Las dificultades que se esconden detrás del trabajo colectivo

Es fácil estar a favor del avance colectivo, de la suma de esfuerzos y de la compartición de recursos distribuidos. ¿Dónde aparecen los problemas? Hoy, casi dos millones de personas de todo el mundo participan en algún tipo de investigación distribuida. Les motiva pertenecer a una red que hace avanzar la ciencia. Michael Kearns, informático de la Universidad de Pensilvania remarca, sin embargo, que puede llegar el día en que estas contribuciones ya no sean una novedad y no resulten atractivas. Zoran Popovic, informático que está detrás de Foldit!, por ejemplo, piensa que si queremos que el público continue contribuyendo en el plegado de las proteínas, se les ha de ofrecer entornos emocionantes que les retornen entretenimiento. Por lo tanto, también puede suceder todo lo contrario, que todo el mundo esté co-investigando en un proyecto u otro y no le quede más tiempo para nuevas iniciativas. Si fuera así, el sistema se saturaría.
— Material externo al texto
(** X8. The success flag tells whether the page did the work: the
    outcome of [execute_action] has [success] true exactly when the call
    added an automation call that returned.  In particular the flag is
    false when nothing was asked of the page. *)
Theorem success_iff_call_returned
  (action : str) (params : value) (st : state) :
  let out := execute_action repr_of automation action params st in
  match fst out with
  | Ok o => success o = existsb is_returned_call (added st (snd out))
  | Raise _ => False
  end.
Proof.
  cbv zeta. destruct st as [a ms tr]. unfold execute_action, added.
  cbn [self messages trace].
  destruct (page a) as [p|]; [|success_done].
  unfold try_except, dispatch.
  destruct (Py.eqb action (u "navigate"));
  [|destruct (Py.eqb action (u "click"));
  [|destruct (Py.eqb action (u "type"));
  [|destruct (Py.eqb action (u "get_text"));
  [|destruct (Py.eqb action (u "screenshot"))]]]].
  all: unfold bind, call_page, get, ret, raise; cbn [self messages trace].
  all: try (destruct params; try success_done).
  all: try match goal with
       | |- context [automation ?k ?c] =>
           destruct (automation k c) as [v|e]; success_done
       end.
Qed.

(** X9. Parameters that are not a dict are a failure of their own: for a
    recognized action on a started browser, [execute_action] returns the
    failed outcome that quotes the missing [get] method, and the page is
    not called. *)
Theorem non_dict_parameters_rejected
  (action : str) (params : value) (st : state) (p : resource) :
  recognized action = true ->
  page (self st) = Some p ->
  match params with VDict _ => False | _ => True end ->
  execute_action repr_of automation action params st
  = (Ok (Failed (u "'" ++ type_name params
                 ++ u "' object has no attribute 'get'")), st).
Proof.
  intros Hr Hp Hnd. unfold execute_action. rewrite Hp.
  unfold try_except, dispatch, recognized in *. cbn [existsb] in Hr.
  destruct (Py.eqb action (u "navigate"));
  [|destruct (Py.eqb action (u "click"));
  [|destruct (Py.eqb action (u "type"));
  [|destruct (Py.eqb action (u "get_text"));
  [|destruct (Py.eqb action (u "screenshot")); [|discriminate Hr]]]]].
  all: destruct params; try contradiction; reflexivity.
Qed.


End ExecutorMore.

Lemma non_dict_parameters_rejected_witness :
  execute_action World.repr_of World.automation (u "click")
    (VStr (u "button")) started
  = (Ok (Failed (u "'str' object has no attribute 'get'")), started).
Proof.
  apply (@non_dict_parameters_rejected World.repr_of World.automation
           (u "click") (VStr (u "button")) started ThePage);
    [reflexivity|reflexivity|exact I].
Defined.


(** ** [get_page_info] *)

(** X11. The content reported is the beginning of the page: when
    [get_page_info] returns the three fields, the content is at most 1000
    characters long and the content of the page starts with it; a page of
    at most 1000 characters is reported whole. *)
Theorem page_content_truncated
  (inspect : info_call -> read_result) (agent : BrowserAgent) :
  match fst (get_page_info inspect agent) with
  | PageInfo _ _ c =>
      length c <= 1000
      /\ exists full rest,
          inspect ReadContent = Read full
          /\ full = c ++ rest
          /\ (length full <= 1000 -> rest = [])
  | InfoError _ => True
  end.
Proof.
  unfold get_page_info. destruct (page agent); [|exact I].
  destruct (inspect ReadUrl); [|exact I].
  destruct (inspect ReadTitle); [|exact I].
  destruct (inspect ReadContent) as [full|]; [|exact I].
  cbn [fst]. unfold slice. cbn [skipn]. rewrite Nat.sub_0_r. split.
  - apply firstn_le_length.
  - exists full, (skipn 1000 full). split; [reflexivity|]. split.
    + symmetry. apply firstn_skipn.
    + intros H. now apply skipn_all2.
Qed.

(** X12. [get_page_info] stops reading at the first failure: it reads
    nothing when the browser is not started, and otherwise the address,
    the title and the content in this order, up to the first read that
    raises.  The fields it reports are what the reads returned; an error
    it reports is the message of the read that raised, the last one
    made, or that the browser is not started. *)
Theorem page_info_reads
  (inspect : info_call -> read_result) (agent : BrowserAgent) :
  let calls := snd (get_page_info inspect agent) in
  calls
  = match page agent with
    | Some _ => until_failure inspect [ReadUrl; ReadTitle; ReadContent]
    | None => []
    end
  /\ match fst (get_page_info inspect agent) with
     | PageInfo url title _ =>
         inspect ReadUrl = Read url /\ inspect ReadTitle = Read title
         /\ calls = [ReadUrl; ReadTitle; ReadContent]
     | InfoError m =>
         match calls with
         | [] => page agent = None /\ m = u "Browser not started"
         | c :: more =>
             exists e, inspect (last more c) = ReadFails e /\ m = exn_str e
         end
     end.
Proof.
  cbv zeta. unfold get_page_info.
  destruct (page agent); [|cbn [fst snd]; repeat split].
  cbn [until_failure].
  destruct (inspect ReadUrl) eqn:E1;
    [|split; [reflexivity|eexists; split; [exact E1|reflexivity]]].
  destruct (inspect ReadTitle) eqn:E2;
    [|split; [reflexivity|eexists; split; [exact E2|reflexivity]]].
  destruct (inspect ReadContent) eqn:E3;
    [|split; [reflexivity|eexists; split; [exact E3|reflexivity]]].
  split; [reflexivity|]. repeat split.
Qed.

(** ** The control loop *)

Lemma eqb_true (a b : str) : Py.eqb a b = true -> a = b.
Proof.
  revert b. induction a as [|x a IH]; destruct b as [|y b]; cbn [Py.eqb];
    try discriminate; [reflexivity|].
  intros H. apply andb_true_iff in H. destruct H as [Hx Hab].
  apply N.eqb_eq in Hx. subst. f_equal. now apply IH.
Qed.


Section RunMore.

Variable repr_of : value -> str.
Variable acquire : resource -> bool -> option exn.
Variable model : nat -> reply.
Variable automation : nat -> page_call -> call_result.

(** What one iteration adds: one request, at most one call to the
    executor with at most one automation call under it, at most two
    messages. *)
Lemma iteration_effect (st : state) :
  let st1 := snd (iteration repr_of model automation st) in
  length (messages st1) <= length (messages st) + 2
  /\ exists evs,
      trace st1 = trace st ++ evs
      /\ count is_completion evs = 1
      /\ count is_execute evs <= 1
      /\ count is_automation evs <= count is_execute evs.
Proof.
  cbv zeta.
  destruct (iteration repr_of model automation st) as [res st'] eqn:H.
  cbn [snd].
  unfold iteration, bind, chat_completion, append, parse_content, ret, raise,
    emit in H.
  cbn [self messages trace] in H.
  destruct (model (count is_completion (trace st))) as [c|e].
  2:{ injection H as _ <-. cbn [messages trace]. split; [lia|].
      eexists. split; [reflexivity|]. cbn. lia. }
  assert (Hshort :
    length (messages st ++ [Message assistant c]) <= length (messages st) + 2)
    by (rewrite length_app; cbn; lia).
  assert (Hone : exists evs,
    trace st ++ [Completion (messages st) (Content c)] = trace st ++ evs
    /\ count is_completion evs = 1 /\ count is_execute evs <= 1
    /\ count is_automation evs <= count is_execute evs)
    by (eexists; split; [reflexivity|cbn; lia]).
  destruct c as [r|]; [|injection H as _ <-; now split].
  destruct (parse_llm_response r) as [d|e]; [|injection H as _ <-; now split].
  destruct (Py.eqb (action d) FINISH); [injection H as _ <-; now split|].
  destruct (action d) as [|a0 action'].
  - injection H as _ <-. cbn [messages trace]. split.
    + rewrite !length_app. cbn. lia.
    + exact Hone.
  - match type of H with
    | context [execute_action _ _ ?a ?p ?s] =>
        destruct (execute_action_effect repr_of automation a p s)
          as (o & evs & Heq & Hauto & Hlen & _);
        rewrite Heq in H
    end.
    cbn [self messages trace] in H. injection H as _ <-.
    cbn [messages trace]. split.
    + rewrite !length_app. cbn. lia.
    + destruct (automation_only Hauto) as (Hc & He & _).
      eexists. split; [rewrite <- !app_assoc; reflexivity|].
      assert (Ha : count is_automation evs <= 1)
        by (unfold count; etransitivity; [apply filter_length_le|exact Hlen]).
      rewrite !count_app. unfold count in *. cbn. rewrite ?Hc, ?He. lia.
Qed.

Lemma loop_effect (n : nat) :
  forall st : state,
    let st' := snd (loop repr_of model automation n st) in
    length (messages st') <= length (messages st) + 2 * n
    /\ exists evs,
        trace st' = trace st ++ evs
        /\ count is_completion evs <= n
        /\ count is_execute evs <= count is_completion evs
        /\ count is_automation evs <= count is_execute evs.
Proof.
  induction n as [|n IH]; intro st; cbv zeta.
  - cbn [loop ret snd]. split; [lia|]. exists []. rewrite app_nil_r.
    cbn. repeat split; lia.
  - rewrite loop_S.
    destruct (iteration_effect st) as (Hm & evs & Ht & Hc & He & Ha).
    destruct (iteration repr_of model automation st) as [res st1].
    cbn [snd] in *.
    assert (Hstop :
      length (messages st1) <= length (messages st) + 2 * S n
      /\ exists evs0,
          trace st1 = trace st ++ evs0
          /\ count is_completion evs0 <= S n
          /\ count is_execute evs0 <= count is_completion evs0
          /\ count is_automation evs0 <= count is_execute evs0).
    { split; [lia|]. exists evs. repeat split; auto; lia. }
    destruct res as [[t|]|e]; cbn [snd]; try exact Hstop.
    destruct (IH st1) as (Hm' & evs' & Ht' & Hc' & He' & Ha').
    split; [lia|]. exists (evs ++ evs').
    rewrite Ht', Ht, <- app_assoc, !count_app. repeat split; lia.
Qed.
El problema de la cantidad de participación no es el único. El equilibrio entre el retorno por el esfuerzo individual y el beneficio de grupo es también un punto donde tropiezan muchos proyectos co-. En todo proceso colaborativo necesitamos definir muy bien qué ofrecen y qué ganan las dos partes, en este caso voluntarios y científicos. El voluntario Scott Zaccanelli, ya se siente suficientemente remunerado tan sólo por contribuir a la solución de grandes problemas como el SIDA o el cáncer. Frente estas motivaciones, Michael Kearns plantea la necesidad, en un futuro próximo, de empezar a remunerar a los voluntarios. Para mí, sin embargo, lo más preocupante es que el trabajo de muchos individuos lleve un único nombre propio, que los beneficios económicos de muchas noches sin dormir de muchos entusiastas se acumulen en un solo bolsillo o que la filiación académica sirva para crear barreras entre científicos oficiales y voluntarios. Trebor Scholz, de The New School en Nueva York, lleva tiempo estudiando las perversas relaciones entre internet, los juegos, el trabajo y la explotación. ¿Podría la ciencia caer en los abusos del crowdsourcing como ha ocurrido en otros entornos?

La co-investigación científica es un apasionante camino a recorrer de ahora en adelante. Ahora bien, si queremos que ciudadanos y científicos co-creen la ciencia del siglo XXI nos tendremos que asegurar que alguien está velando por el correcto equilibrio entre esfuerzo y retorno.

Trebor Scholz, profesor de The New School en Nueva York, en “The Internet as Factory and Playground” ha recopilado casos donde la utilización del crowdsourcing roza con la más pura explotación del trabajo no remunerado.